Le signalement de RPS s’effectue auprès de l’employeur, du comité de sécurité et santé ou du service de santé au travail. Il peut être anonyme ou nominatif et porter sur des situations générales telles que la charge de travail excessive, les conflits ou le manque de reconnaissance. L’employeur doit intégrer l’évaluation des risques psychosociaux dans l’évaluation globale des risques professionnels, conformément à l’article L.312-1 du Code du travail, et mettre en œuvre des mesures de prévention adaptées.

Pratiques et recommandations

En cas de suspicion de harcèlement moral, il est recommandé de documenter précisément les faits, de conserver tout élément de preuve (courriels, témoignages, certificats médicaux) et de solliciter un entretien avec l’employeur ou le délégué du personnel. La confidentialité, la traçabilité des démarches et la protection contre les représailles sont des obligations légales à respecter.

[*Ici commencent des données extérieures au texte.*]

(* ===== verification/FileSystem.v ===== *)
(** * FileSystem: filesys/filesys.cc and the test routines of filesys/fstest.cc

    The bitmap of free sectors and the directory are files themselves, whose
    headers are in sectors 0 and 1 and which stay open.  Every operation reads
    them from disk, changes the copies and writes the copies back when nothing
    failed.  [mem] is what the memory of the k-th object of a call holds. *)
From S2P Require Import Prelude BitMap Translate Disk FileHeader OpenFile Directory MapFile.
From stdpp Require Import base list gmap.
From Stdlib Require Import ZArith Lia ZifyBool.

Local Open Scope Z_scope.

Definition FreeMapSector : Z := 0.
Definition DirectorySector : Z := 1.
Definition FreeMapFileSize : Z := NumSectors / BitsInByte.
Definition NumDirEntries : nat := 10.
Definition DirectoryFileSize : Z := sizeof_DirectoryEntry * Z.of_nat NumDirEntries.

Record FileSystem := mkFileSystem {
  freeMapFile : OpenFile;      (* bit map of free disk blocks, as a file *)
  directoryFile : OpenFile     (* "root" directory, as a file *)
}.

Definition from_mem (k : nat) (mem : nat → nat → Z) : nat → nat → Z := λ i, mem (k + i)%nat.

Definition new_FileSystem (big : bool) (mem : nat → nat → Z) (format : bool) : M Disk FileSystem :=
  if format then
    let! freeMap := lift (new_BitMap (mem 0%nat) NumSectors) in
    let directory := new_Directory big (mem 1%nat) NumDirEntries in
    let mapHdr := new_FileHeader (mem 2%nat) in
    let dirHdr := new_FileHeader (mem 3%nat) in
    let! freeMap := lift (Mark freeMap FreeMapSector) in
    let! freeMap := lift (Mark freeMap DirectorySector) in
    let! '(ok, mapHdr, freeMap) := lift (Allocate mapHdr freeMap FreeMapFileSize) in
    ASSERT ok ;;;
    let! '(ok, dirHdr, freeMap) := lift (Allocate dirHdr freeMap DirectoryFileSize) in
    ASSERT ok ;;;
    FileHeader.WriteBack big mapHdr FreeMapSector ;;;
    FileHeader.WriteBack big dirHdr DirectorySector ;;;
    let! freeMapFile := new_OpenFile big FreeMapSector in
    let! directoryFile := new_OpenFile big DirectorySector in
    MapFile.WriteBack big (from_mem 4 mem) freeMap freeMapFile ;;;
    Directory.WriteBack big (from_mem 7 mem) directory directoryFile ;;;
    ret (mkFileSystem freeMapFile directoryFile)
  else
    let! freeMapFile := new_OpenFile big FreeMapSector in
    let! directoryFile := new_OpenFile big DirectorySector in
    ret (mkFileSystem freeMapFile directoryFile).

Definition Create (big : bool) (mem : nat → nat → Z) (fs : FileSystem) (nm : list Z) (initialSize : Z) : M Disk bool :=
  let! directory := Directory.FetchFrom big (mem 1%nat) (new_Directory big (mem 0%nat) NumDirEntries) (directoryFile fs) in
  let! found := lift (Directory.Find directory nm) in
  if negb (found =? -1) then ret false else
  let! freeMap := lift (new_BitMap (mem 2%nat) NumSectors) in
  let! freeMap := MapFile.FetchFrom big (mem 3%nat) freeMap (freeMapFile fs) in
  let! '(sector, freeMap) := lift (BitMap.Find freeMap) in
  if sector =? -1 then ret false else
  let! '(added, directory) := lift (Directory.Add directory nm sector) in
  if negb added then ret false else
  let! '(ok, hdr, freeMap) := lift (Allocate (new_FileHeader (mem 4%nat)) freeMap initialSize) in
  if negb ok then ret false else
  FileHeader.WriteBack big hdr sector ;;;
  Directory.WriteBack big (from_mem 5 mem) directory (directoryFile fs) ;;;
  MapFile.WriteBack big (from_mem 8 mem) freeMap (freeMapFile fs) ;;;
  ret true.

Definition Open (big : bool) (mem : nat → nat → Z) (fs : FileSystem) (nm : list Z) : M Disk (option OpenFile) :=
  let! directory := Directory.FetchFrom big (mem 1%nat) (new_Directory big (mem 0%nat) NumDirEntries) (directoryFile fs) in
  let! sector := lift (Directory.Find directory nm) in
  if 0 <=? sector then let! openFile := new_OpenFile big sector in ret (Some openFile)
  else ret None.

Pour le signalement de RPS, il est conseillé de favoriser le dialogue social, d’impliquer les représentants du personnel et d’utiliser des outils d’évaluation (questionnaires, entretiens collectifs). L’employeur doit intégrer la prévention des RPS dans sa politique de santé et sécurité au travail, former les managers, assurer un suivi régulier des actions mises en place et garantir l’égalité de traitement entre les salariés.

Cadre juridique

  • Harcèlement moral :
    • Articles L.245-2 à L.245-4 du Code du travail (définition, protection, procédure, charge de la preuve, obligations de l’employeur)
    • Article L.245-5 du Code du travail (protection contre les mesures de rétorsion)
  • Risques psychosociaux :
    • Article L.312-1 du Code du travail (obligation générale de sécurité et d’évaluation des risques)
    • Articles L.314-1 à L.314-4 du Code du travail (organisation de la sécurité et de la santé au travail, rôle du comité de sécurité et santé)
    • Article L.414-3 du Code du travail (consultation des représentants du personnel sur la santé et la sécurité)
  • Obligations transversales :
    • Article L.414-2 du Code du travail (égalité de traitement)
    • Article L.261-1 du Code du travail (protection des données personnelles dans le cadre des procédures internes)

Note

La distinction entre plainte pour harcèlement moral et signalement de RPS est essentielle : la première vise la réparation d’un préjudice individuel, la seconde la prévention collective. Un traitement inadéquat de l’une ou l’autre démarche peut engager la responsabilité de l’employeur, tant sur le plan civil qu’administratif. Il est impératif d’assurer la traçabilité, la confidentialité et l’encadrement humain de chaque procédure.